Give an exact reproduction of all the lines in the listing.

__________________________________________________

Lemma slots_drop lfd mx a m fds i old : slots_ok lfd mx a m fds -> lookupZ fds i = Some old -> 0 <= old -> i <> 0 ->
  slots_ok lfd mx (a - 1) m (insertZ i FLA_DAEMON_FD_FREE fds).
Proof.
  intros [Hl [H0 Hlfd] Hm Hf Hot Ha] Hi Hold Hi0. split; [by rewrite length_insertZ|by rewrite lookupZ_insertZ_ne|done|..].
  - intros j x Hj Hx. apply lookupZ_insertZ_Some in Hx as [[-> <-]|[_ Hx]]; [done|]. by apply (Hf j).
  - intros j x Hj Hx. apply lookupZ_insertZ_Some in Hx as [[_ <-]|[_ Hx]]; [unfold FLA_DAEMON_FD_FREE; lia|].
    by apply (Hot j).
  - rewrite (busy_insert _ _ old) by done. rewrite (proj2 (Z.ltb_ge _ _) Hold). cbn. lia.
Qed.

Lemma fds_insert clients i c : pf_fd <$> insertZ i c clients = insertZ i (pf_fd c) (pf_fd <$> clients).
Proof. unfold insertZ. destruct (i <? 0); [done|]. apply list_fmap_insert. Qed.

Lemma insertZ_same {A} (l : list A) i x : lookupZ l i = Some x -> insertZ i x l = l.
Proof. unfold lookupZ, insertZ. destruct (i <? 0); [done|]. apply list_insert_id. Qed.

Lemma fds_polled clients rs : (length rs <= length clients)%nat -> pf_fd <$> polled clients rs = pf_fd <$> clients.
Proof.
  revert rs. induction clients as [|c clients IH]; intros [|r rs] Hl; cbn in *; try lia; [done..|].
  f_equal. apply IH. lia.
Qed.

Lemma free_slot_spec clients : (exists c, lookupZ clients (free_slot clients) = Some c /\ pf_fd c < 0) \/
  (free_slot clients = Z.of_nat (length clients) /\ Forall (fun c => 0 <= pf_fd c) clients).
Proof.
  induction clients as [|c clients IH]; [by right|]. cbn [free_slot length].
  destruct (Z.ltb_spec (pf_fd c) 0) as [Hc|Hc]; [left; by exists c|]. destruct IH as [(c' & Hl & Hc')|[-> Hall]].
  - left. exists c'. split; [|done]. pose proof (lookupZ_Some _ _ _ Hl). unfold lookupZ in *.
    rewrite (proj2 (Z.ltb_ge _ _)) in Hl by lia. rewrite (proj2 (Z.ltb_ge _ _)) by lia.
    rewrite <- Hl. replace (Z.to_nat (1 + free_slot clients)) with (S (Z.to_nat (free_slot clients))) by lia. done.
  - right. split; [lia|by constructor].
Qed.

(** ** The invariant of the loop *)

(** What is documented of the calls: [poll] fills the entries it was given, and
    [accept] on a blocking socket does not fail with [EAGAIN] and returns a new
    descriptor. *)
Class PollLaws (N : Type) `{SockEnv N} `{PollEnv N} := {
  poll_ok : forall n cs n' r rs, poll n cs = (n', r, rs) ->
    length rs = length cs /\ Forall2 (fun c r => pf_fd c < 0 -> r = 0) cs rs;
  accept_ok : forall n fd n' r, 0 <= fd -> accept n fd = (n', r) -> r <> fd /\ (0 <= r \/ errno n' <> EAGAIN)
}.

Section inv.
Context {W N : Type} `{PollLaws N}.
Variable on_msg : server W N -> Z -> option (server W N * Z).
Hypothesis on_msg_keeps : forall s fd s' err, on_msg s fd = Some (s', err) -> keeps s s'.
Notation loop := (loop W N).

Definition loop_inv (l : loop) : Prop :=
  slots_ok (dm_listen_fd (sv_d (lp_sv l))) (dm_max_clients (sv_d (lp_sv l))) (lp_active l) (lp_max_ndx l)
    (pf_fd <$> lp_clients l).

Lemma loop_inv_sv l s : loop_inv l -> keeps (lp_sv l) s -> loop_inv (lp_set_sv s l).
Proof. intros Hi [Hf Hm]. unfold loop_inv in *. cbn. by rewrite Hf, Hm. Qed.

Lemma disconnect_inv l i c l' : fla_daemon_client_disconnect l i = Some l' -> loop_inv l ->
  lookupZ (lp_clients l) i = Some c -> 0 <= pf_fd c -> i <> 0 -> loop_inv l' /\ lp_max_ndx l' = lp_max_ndx l.
Proof.
  intros Hrun Hi Hc Hfd Hi0. revert Hrun. unfold fla_daemon_client_disconnect. rewrite Hc. bind_step.
  intros [= <-]. split; [|done].
  unfold loop_inv in *. cbn. rewrite fds_insert. cbn. apply (slots_drop _ _ _ _ _ _ (pf_fd c)); [done| |done..].
  by rewrite lookupZ_fmap, Hc.
Qed.

Lemma serve_client_inv l i c l' b : loop_inv l -> lookupZ (lp_clients l) i = Some c -> 0 <= pf_fd c -> i <> 0 ->
  serve_client on_msg l i (pf_fd c) = Some (l', b) -> loop_inv l' /\ lp_max_ndx l' = lp_max_ndx l.
Proof using on_msg_keeps.
  intros Hi Hc Hfd Hi0. unfold serve_client. intros Hrun. run_inv.
  - refine (disconnect_inv _ i c l' E1 _ Hc Hfd Hi0). by apply loop_inv_sv.
  - refine (disconnect_inv _ i c l' E3 _ Hc Hfd Hi0). by apply loop_inv_sv; [apply loop_inv_sv|].
  - refine (disconnect_inv _ i c l' E4 _ Hc Hfd Hi0). apply loop_inv_sv; [by apply loop_inv_sv; [apply loop_inv_sv|]|].
    by apply on_msg_keeps in E3.
  - split; [|done]. apply loop_inv_sv; [by apply loop_inv_sv; [apply loop_inv_sv|]|]. by apply on_msg_keeps in E3.
Qed.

__________________________________________________

- [Answer box]
Lemma slots_drop lfd mx a m fds i old : slots_ok lfd mx a m fds -> lookupZ fds i = Some old -> 0 <= old -> i <> 0 ->
  slots_ok lfd mx (a - 1) m (insertZ i FLA_DAEMON_FD_FREE fds).
Proof.
  intros [Hl [H0 Hlfd] Hm Hf Hot Ha] Hi Hold Hi0. split; [by rewrite length_insertZ|by rewrite lookupZ_insertZ_ne|done|..].
  - intros j x Hj Hx. apply lookupZ_insertZ_Some in Hx as [[-> <-]|[_ Hx]]; [done|]. by apply (Hf j).
  - intros j x Hj Hx. apply lookupZ_insertZ_Some in Hx as [[_ <-]|[_ Hx]]; [unfold FLA_DAEMON_FD_FREE; lia|].
    by apply (Hot j).
  - rewrite (busy_insert _ _ old) by done. rewrite (proj2 (Z.ltb_ge _ _) Hold). cbn. lia.
Qed.

Lemma fds_insert clients i c : pf_fd <$> insertZ i c clients = insertZ i (pf_fd c) (pf_fd <$> clients).
Proof. unfold insertZ. destruct (i <? 0); [done|]. apply list_fmap_insert. Qed.

Lemma insertZ_same {A} (l : list A) i x : lookupZ l i = Some x -> insertZ i x l = l.
Proof. unfold lookupZ, insertZ. destruct (i <? 0); [done|]. apply list_insert_id. Qed.

Lemma fds_polled clients rs : (length rs <= length clients)%nat -> pf_fd <$> polled clients rs = pf_fd <$> clients.
Proof.
  revert rs. induction clients as [|c clients IH]; intros [|r rs] Hl; cbn in *; try lia; [done..|].
  f_equal. apply IH. lia.
Qed.

Lemma free_slot_spec clients : (exists c, lookupZ clients (free_slot clients) = Some c /\ pf_fd c < 0) \/
  (free_slot clients = Z.of_nat (length clients) /\ Forall (fun c => 0 <= pf_fd c) clients).
Proof.
  induction clients as [|c clients IH]; [by right|]. cbn [free_slot length].
  destruct (Z.ltb_spec (pf_fd c) 0) as [Hc|Hc]; [left; by exists c|]. destruct IH as [(c' & Hl & Hc')|[-> Hall]].
  - left. exists c'. split; [|done]. pose proof (lookupZ_Some _ _ _ Hl). unfold lookupZ in *.
    rewrite (proj2 (Z.ltb_ge _ _)) in Hl by lia. rewrite (proj2 (Z.ltb_ge _ _)) by lia.
    rewrite <- Hl. replace (Z.to_nat (1 + free_slot clients)) with (S (Z.to_nat (free_slot clients))) by lia. done.
  - right. split; [lia|by constructor].
Qed.

(** ** The invariant of the loop *)

(** What is documented of the calls: [poll] fills the entries it was given, and
    [accept] on a blocking socket does not fail with [EAGAIN] and returns a new
    descriptor. *)
Class PollLaws (N : Type) `{SockEnv N} `{PollEnv N} := {
  poll_ok : forall n cs n' r rs, poll n cs = (n', r, rs) ->
    length rs = length cs /\ Forall2 (fun c r => pf_fd c < 0 -> r = 0) cs rs;
  accept_ok : forall n fd n' r, 0 <= fd -> accept n fd = (n', r) -> r <> fd /\ (0 <= r \/ errno n' <> EAGAIN)
}.

Section inv.
Context {W N : Type} `{PollLaws N}.
Variable on_msg : server W N -> Z -> option (server W N * Z).
Hypothesis on_msg_keeps : forall s fd s' err, on_msg s fd = Some (s', err) -> keeps s s'.
Notation loop := (loop W N).

Definition loop_inv (l : loop) : Prop :=
  slots_ok (dm_listen_fd (sv_d (lp_sv l))) (dm_max_clients (sv_d (lp_sv l))) (lp_active l) (lp_max_ndx l)
    (pf_fd <$> lp_clients l).

Lemma loop_inv_sv l s : loop_inv l -> keeps (lp_sv l) s -> loop_inv (lp_set_sv s l).
Proof. intros Hi [Hf Hm]. unfold loop_inv in *. cbn. by rewrite Hf, Hm. Qed.

Lemma disconnect_inv l i c l' : fla_daemon_client_disconnect l i = Some l' -> loop_inv l ->
  lookupZ (lp_clients l) i = Some c -> 0 <= pf_fd c -> i <> 0 -> loop_inv l' /\ lp_max_ndx l' = lp_max_ndx l.
Proof.
  intros Hrun Hi Hc Hfd Hi0. revert Hrun. unfold fla_daemon_client_disconnect. rewrite Hc. bind_step.
  intros [= <-]. split; [|done].
  unfold loop_inv in *. cbn. rewrite fds_insert. cbn. apply (slots_drop _ _ _ _ _ _ (pf_fd c)); [done| |done..].
  by rewrite lookupZ_fmap, Hc.
Qed.

Lemma serve_client_inv l i c l' b : loop_inv l -> lookupZ (lp_clients l) i = Some c -> 0 <= pf_fd c -> i <> 0 ->
  serve_client on_msg l i (pf_fd c) = Some (l', b) -> loop_inv l' /\ lp_max_ndx l' = lp_max_ndx l.
Proof using on_msg_keeps.
  intros Hi Hc Hfd Hi0. unfold serve_client. intros Hrun. run_inv.
  - refine (disconnect_inv _ i c l' E1 _ Hc Hfd Hi0). by apply loop_inv_sv.
  - refine (disconnect_inv _ i c l' E3 _ Hc Hfd Hi0). by apply loop_inv_sv; [apply loop_inv_sv|].
  - refine (disconnect_inv _ i c l' E4 _ Hc Hfd Hi0). apply loop_inv_sv; [by apply loop_inv_sv; [apply loop_inv_sv|]|].
    by apply on_msg_keeps in E3.
  - split; [|done]. apply loop_inv_sv; [by apply loop_inv_sv; [apply loop_inv_sv|]|]. by apply on_msg_keeps in E3.
Qed.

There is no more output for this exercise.